TASK ITEM:
Look through the records below for the line with "staff listener never". Return that line and each one after it up to and including the line with "Definition fireTimer (i", exactly.

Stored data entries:
>>
(* ===== verification/MMSystem.v ===== *)
(** * MMSystem: the two message listeners and the events of the block

    [messageCreate] has two listeners: the middleman listener (line 853)
    and the staff listener (line 1343).  discord.js calls them in that
    order for every message, and a rejection of the first does not stop
    the second ([bothM]).  The rest of the block's inputs are the
    interactions, the [setTimeout] deletions of [+close], the firings of
    the vouch interval and the passing of time.  A run is a sequence of
    such events, each handled to completion; a handler's rejection ends
    that handler only ([run]).

    Over every run, the tickets of a single guild stay private, as long
    as no event opens a ticket to the guild's own id ([ev_ok]).  The
    staff listener never writes [tickets.txt] ([tickets_kept]).

    The runs handle each event to completion; overlapping handlers are
    not modelled, so the privacy theorem is about sequential runs only.
    For the vouch ticker the sequential view is not sound:
    [startVouchTicker] awaits between clearing [VOUCH_TIMER] (lines
    251-255) and arming a new interval (line 300), so two overlapping
    starts each arm one and the first keeps firing.  No invariant of the
    ticker is claimed. *)

From Stdlib Require Import ZArith QArith Ascii.
From stdpp Require Import sorting.
From S2P Require Import Prelude Text JsNum Store Features Baseline Platform AuditLog Engine Chat RoleCommands Commands.
From S2P Require Import MMState Tickets Profit Vouch MMListener Interactions TicketSafety.
Import Text Store Features Baseline Platform AuditLog Engine Chat RoleCommands Commands.
Import MMState Tickets Profit Vouch MMListener Interactions TicketSafety JsNum.

Module MMSystem.

Local Open Scope string_scope.

(** Two listeners of one event: the second runs whatever the first did. *)
Definition bothM (m1 m2 : M MMWorld unit) : M MMWorld unit := fun s => m2 (snd (m1 s)).

Definition messageCreate (msg : Message) : M MMWorld unit :=
  bothM (mmListener msg) (liftW (onMessage msg)).

Inductive MMEvent : Type :=
| EvMessage (msg : Message)
| EvInteraction (it : Interaction)
| EvTimer (i : nat)          (* the i-th pending [setTimeout] fires *)
| EvVouch (h : nat)          (* the interval [h] fires *)
| EvClock (dt : Z).          (* time passes *)

(** A pending deletion fires once its time has come. *)
Definition fireTimer (i : nat) : M MMWorld unit :=
  let* tm := getsM (fun s => mw_timers s !! i) in
  match tm with
  | Some (due, ch) =>
    let* t := getsM now in
    if (due <=? t)%Z then modifyM (fun s => set_timers (delete i (mw_timers s)) s) ;; fireDelete ch
    else retM tt
  | None => retM tt
  end.

Definition advance (dt : Z) : M MMWorld unit :=
  liftW (modifyM (fun w => set_now (w_now w + Z.max 0 dt)%Z w)).

Definition mm_handle (ev : MMEvent) : M MMWorld unit :=
  match ev with
  | EvMessage msg => messageCreate msg
  | EvInteraction it => onInteraction it
  | EvTimer i => fireTimer i
  | EvVouch h => vouchFire h
  | EvClock dt => advance dt
  end.

(** Each event is handled to completion, whatever its outcome. *)
Definition run (evs : list MMEvent) (s : MMWorld) : MMWorld :=
  foldl (fun s ev => final (mm_handle ev) s) s evs.

(** The ids an event may open a ticket to exclude the guild [g0], and an
    interaction is in [g0]. *)
Definition ev_ok (g0 : string) (ev : MMEvent) : Prop :=
  match ev with
  | EvMessage msg => g0 ∉ msg_opened msg
  | EvInteraction it =>
    (i_guild it = g0) /\ (g0 ∉ it_opened it) /\ (forall id t o, i_kind it = IModal id t o -> other_id o ≠ g0)
  | _ => True
  end.

(** [tickets.txt] is the same file. *)
Definition tickets_kept (w w' : World) : Prop := w_fs w' !! TICKETS_FILE = w_fs w !! TICKETS_FILE.

#[export] Instance tickets_kept_preorder : PreOrder tickets_kept.
Proof. split; [by intros w | intros w1 w2 w3 H1 H2; unfold tickets_kept in *; congruence]. Qed.

(** Every channel is in the guild [g0]. *)
Definition in_guild (g0 : string) : MMWorld -> Prop := guilds_sat (fun g => g = g0).

(** [mm_world] where [123456789] is also in [allowedUsers.txt]. *)
Definition mm_staff_world : MMWorld :=
  set_mw (set_fs (insert ALLOWED_FILE ("123456789" +:+ String Text.LF "")) (mw mm_world)) mm_world.

(** The ledger is the same. *)
Definition profit_kept (s s' : MMWorld) : Prop := mw_profit s' = mw_profit s.

#[export] Instance profit_kept_preorder : PreOrder profit_kept.
Proof. split; [by intros s | intros s1 s2 s3 H1 H2; unfold profit_kept in *; congruence]. Qed.

(** ** Lemmas *)

Lemma tickets_kept_frame w w' : proc w' = proc w -> tickets_kept w w'.
Proof. unfold proc, tickets_kept. intros H. injection H. intros. congruence. Qed.

Lemma tickets_kept_insert w f x : f ≠ TICKETS_FILE -> tickets_kept w (set_fs (insert f x) w).
Proof. intros Hf. unfold tickets_kept. cbn. by rewrite lookup_insert_ne. Qed.

Lemma steps_tickets_addIdsM file ids : file ≠ TICKETS_FILE -> steps tickets_kept (addIdsM file ids).
Proof. intros Hf w. by apply tickets_kept_insert. Qed.

Lemma steps_tickets_removeIdsM file ids : file ≠ TICKETS_FILE -> steps tickets_kept (removeIdsM file ids).
Proof. intros Hf w. by apply tickets_kept_insert. Qed.

Lemma steps_tickets_onMessage msg : steps tickets_kept (onMessage msg).
Proof.
  unfold onMessage, dispatch, viewCmd, toggleCmd, listCmd, list_action, tail_cmds, recoverCmd, recover_one,
    invallCmd, invall_one, promoCmd, promo_one, demoCmd, saveCmd, save_one, save_file.
  chat_steps tickets_kept_frame
    ltac:(first [ apply steps_tickets_addIdsM; discriminate | apply steps_tickets_removeIdsM; discriminate
                | intros ?; apply tickets_kept_frame; reflexivity
                | intros ?; apply tickets_kept_insert; discriminate
                | intros ?; reflexivity ]).
Qed.

(** *** Privacy over a run *)

Lemma steps_messageCreate_J P msg : (forall g, P g -> g ∉ msg_opened msg) -> steps (RJ P) (messageCreate msg).
Proof.
  intros HP s. unfold messageCreate, bothM. etrans; [apply (steps_mmListener_J P msg HP s)|].
  apply (steps_liftW (RJ P) tickets_kept); [apply steps_tickets_onMessage|].
  intros s' w' Hk [Hp Ha]. split; [|done]. intros ch c Hc Ht. eapply Hp; [done|].
  unfold isTicketChannelId, readSet in *. cbn in Ht. by rewrite Hk in Ht.
Qed.

Lemma steps_mm_handle_J g0 ev : ev_ok g0 ev -> steps (RJ (fun g => g = g0)) (mm_handle ev).
Proof.
  destruct ev as [msg|it|i|h|dt]; cbn [ev_ok mm_handle].
  - intros Hok. apply steps_messageCreate_J. by intros g ->.
  - intros (Hg & Hok & Hmod). apply steps_onInteraction_J; [by intros g -> | done |].
    intros ? ? ? E. rewrite Hg. by apply (Hmod _ _ _ E).
  - intros _. unfold fireTimer, fireDelete. ticket_steps.
  - intros _. unfold vouchFire, postOnce. ticket_steps.
  - intros _. unfold advance. apply (steps_liftW_proc _ (RJ_proc _)). apply steps_modifyM. by intros w.
Qed.

(** The listener's branches but the helper's keep the ledger. *)
Lemma steps_dispatch_profit gt msg lower :
  is_helper gt = false -> steps profit_kept (mm_dispatch gt msg lower).
Proof.
  intros Hh. unfold mm_dispatch. cbv zeta. rewrite Hh. cbn [andb orb].
  unfold claimCmd, unclaimCmd, transferCmd, closeCmd, in_ticket, ensureTicketHere, isTicketM, scheduleDelete,
    searchCmd, readProfitDB, vouchStartCmd, vouchStopCmd, vouchIntervalCmd, startVouchTicker, stopVouchTicker,
    modifyVouch, postOnce, edit, send.
  repeat first [ progress steps_auto | apply steps_liftW_any; intros; reflexivity
               | apply steps_mm_call_any; [apply _ | intros; reflexivity]
               | apply (steps_fetchChannel _) | intros ?; reflexivity ].
Qed.

(** ** Properties *)

(** C4. Tickets stay private (composition of the two [messageCreate]
    listeners, [interactionCreate], the [setTimeout] deletions, the vouch
    interval and time).  Take a bot whose channels are all in guild [g0],
    and a run of events none of which opens a ticket to [g0] itself (that
    is, to [@everyone]).  If every ticket is private at the start, every
    ticket is private at the end, the tickets the run creates included. *)
Theorem tickets_private_run g0 evs s :
  Forall (ev_ok g0) evs -> in_guild g0 s -> tickets_private s -> tickets_private (run evs s).
Proof.
  intros Hevs. revert s. induction Hevs as [|ev evs Hev _ IH]; intros s Hg Hp; [done|].
  cbn [run foldl]. destruct (steps_mm_handle_J g0 ev Hev s (conj Hp Hg)) as [Hp' Hg']. by apply IH.
Qed.

Lemma tickets_private_run_witness :
  tickets_private (run [EvMessage (ticket_msg "+claim");
                        EvInteraction (mkInteraction true "900000001" "555000111" "123456789" "mm" (IButton TICKET_CLOSE));
                        EvClock 3000; EvTimer 0; EvVouch 0] mm_world).
Proof.
  apply (tickets_private_run "900000001").
  - repeat first [apply Forall_nil_2 | apply Forall_cons_2]; cbn [ev_ok]; try done;
      repeat match goal with |- _ /\ _ => split end; try done; try (intros ? ? ? [=]);
      refine (bool_decide_unpack _ _); vm_compute; reflexivity.
  - intros ch c Hc. cbn in Hc. apply lookup_singleton_Some in Hc as [<- <-]. reflexivity.
  - apply mm_world_private.
Defined.

(** C21. Only the helper role changes the ledger (spec versus code).  The
    comment at line 1044 says the profit commands are for the helper role
    or the profit controller.  But [isProfitController] is never read, so
    a message from anyone without the role [HELPER_ROLE_ID] leaves
    [profit.txt] as it was, the controller included.  [HELPER_ROLE_ID] is
    the controller's user id, not a role id, so no member holds it unless
    a role was created with that id. *)
Theorem ledger_needs_helper msg s g :
  m_guild msg = Some g -> hasRole s g (m_author msg) HELPER_ROLE_ID = false ->
  mw_profit (final (messageCreate msg) s) = mw_profit s.
Proof.
  intros Hg Hh. unfold final, messageCreate, bothM. rewrite liftW_run. cbn [set_mw mw_profit].
  unfold mmListener. rewrite Hg. destruct (m_author_bot msg); [done|].
  unfold bindM at 1, getsM. by apply steps_dispatch_profit.
Qed.

Lemma ledger_needs_helper_witness :
  mw_profit (final (messageCreate (mkMessage PROFIT_CONTROLLER_ID false (Some "900000001") "555000111"
                                    "+addprofit <@222222> 50")) mm_world) = mw_profit mm_world.
Proof. apply (ledger_needs_helper _ _ "900000001"); reflexivity. Defined.

(** C25. [+help] is answered twice (the two listeners, in order).  When a
    member of [allowedUsers.txt] who also holds [MM_ALLOWED_ROLE] sends
    [+help], both [messageCreate] listeners answer.  The middleman
    listener posts "Staff Help" to the channel first.  Then the staff
    listener posts its own help embed to the log channel, or to the
    channel when the guild has none. *)
Theorem help_answered_twice msg s gd :
  Commands.staff_msg (mw s) gd msg -> hasRole s (g_id gd) (m_author msg) MM_ALLOWED_ROLE = true ->
  string_lower (trim (m_content msg)) = "+help" ->
  w_fails (mw s) (now s) (CEffect (ESend (m_channel msg) "Staff Help")) = false ->
  w_fails (mw s) (now s) (CEffect (ESend (reply_channel gd msg) (embed "Help" ""))) = false ->
  w_trace (mw (final (messageCreate msg) s)) =
    (w_trace (mw s) ++ [ESend (m_channel msg) "Staff Help"; ESend (reply_channel gd msg) (embed "Help" "")])%list.
Proof.
  intros Hst Hr Hl Hf1 Hf2. pose proof Hst as (Hb & Hg & Hgd & Ha). unfold now in *.
  unfold final, messageCreate, bothM, mmListener. rewrite Hb, Hg. unfold bindM at 1, getsM. cbn [fst snd].
  unfold mm_dispatch. cbv zeta. rewrite Hl. unfold gates at 1. cbn [is_mm is_staff is_helper]. rewrite Hr.
  rewrite bool_decide_true by done. cbn [andb orb].
  unfold send. rewrite (liftW_run (call _) s), call_run, Hf1. cbn [fst snd]. rewrite liftW_run. cbn [set_mw mw snd].
  set (w1 := perform (ESend (m_channel msg) "Staff Help") (mw s)).
  rewrite (onMessage_staff w1 gd msg).
  2: { split_and!; [done | done | exact Hgd | unfold w1; by rewrite w_fs_perform]. }
  unfold dispatch. cbv zeta. rewrite Hl, bool_decide_true by done. unfold reply. rewrite call_run.
  unfold w1 at 1 2. rewrite w_fails_perform, w_now_perform, Hf2. cbn. by rewrite <-app_assoc.
Qed.

Lemma help_answered_twice_witness :
  w_trace (mw (final (messageCreate (ticket_msg "+help")) mm_staff_world)) =
    (w_trace (mw mm_staff_world) ++ [ESend "555000111" "Staff Help";
                                     ESend (reply_channel mm_guild (ticket_msg "+help")) (embed "Help" "")])%list.
Proof.
  apply help_answered_twice; [split_and!; reflexivity | reflexivity | reflexivity | reflexivity | reflexivity].
Defined.

End MMSystem.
<<
TASK OUTPUT:
    staff listener never writes [tickets.txt] ([tickets_kept]).

    The runs handle each event to completion; overlapping handlers are
    not modelled, so the privacy theorem is about sequential runs only.
    For the vouch ticker the sequential view is not sound:
    [startVouchTicker] awaits between clearing [VOUCH_TIMER] (lines
    251-255) and arming a new interval (line 300), so two overlapping
    starts each arm one and the first keeps firing.  No invariant of the
    ticker is claimed. *)

From Stdlib Require Import ZArith QArith Ascii.
From stdpp Require Import sorting.
From S2P Require Import Prelude Text JsNum Store Features Baseline Platform AuditLog Engine Chat RoleCommands Commands.
From S2P Require Import MMState Tickets Profit Vouch MMListener Interactions TicketSafety.
Import Text Store Features Baseline Platform AuditLog Engine Chat RoleCommands Commands.
Import MMState Tickets Profit Vouch MMListener Interactions TicketSafety JsNum.

Module MMSystem.

Local Open Scope string_scope.

(** Two listeners of one event: the second runs whatever the first did. *)
Definition bothM (m1 m2 : M MMWorld unit) : M MMWorld unit := fun s => m2 (snd (m1 s)).

Definition messageCreate (msg : Message) : M MMWorld unit :=
  bothM (mmListener msg) (liftW (onMessage msg)).

Inductive MMEvent : Type :=
| EvMessage (msg : Message)
| EvInteraction (it : Interaction)
| EvTimer (i : nat)          (* the i-th pending [setTimeout] fires *)
| EvVouch (h : nat)          (* the interval [h] fires *)
| EvClock (dt : Z).          (* time passes *)

(** A pending deletion fires once its time has come. *)
Definition fireTimer (i : nat) : M MMWorld unit :=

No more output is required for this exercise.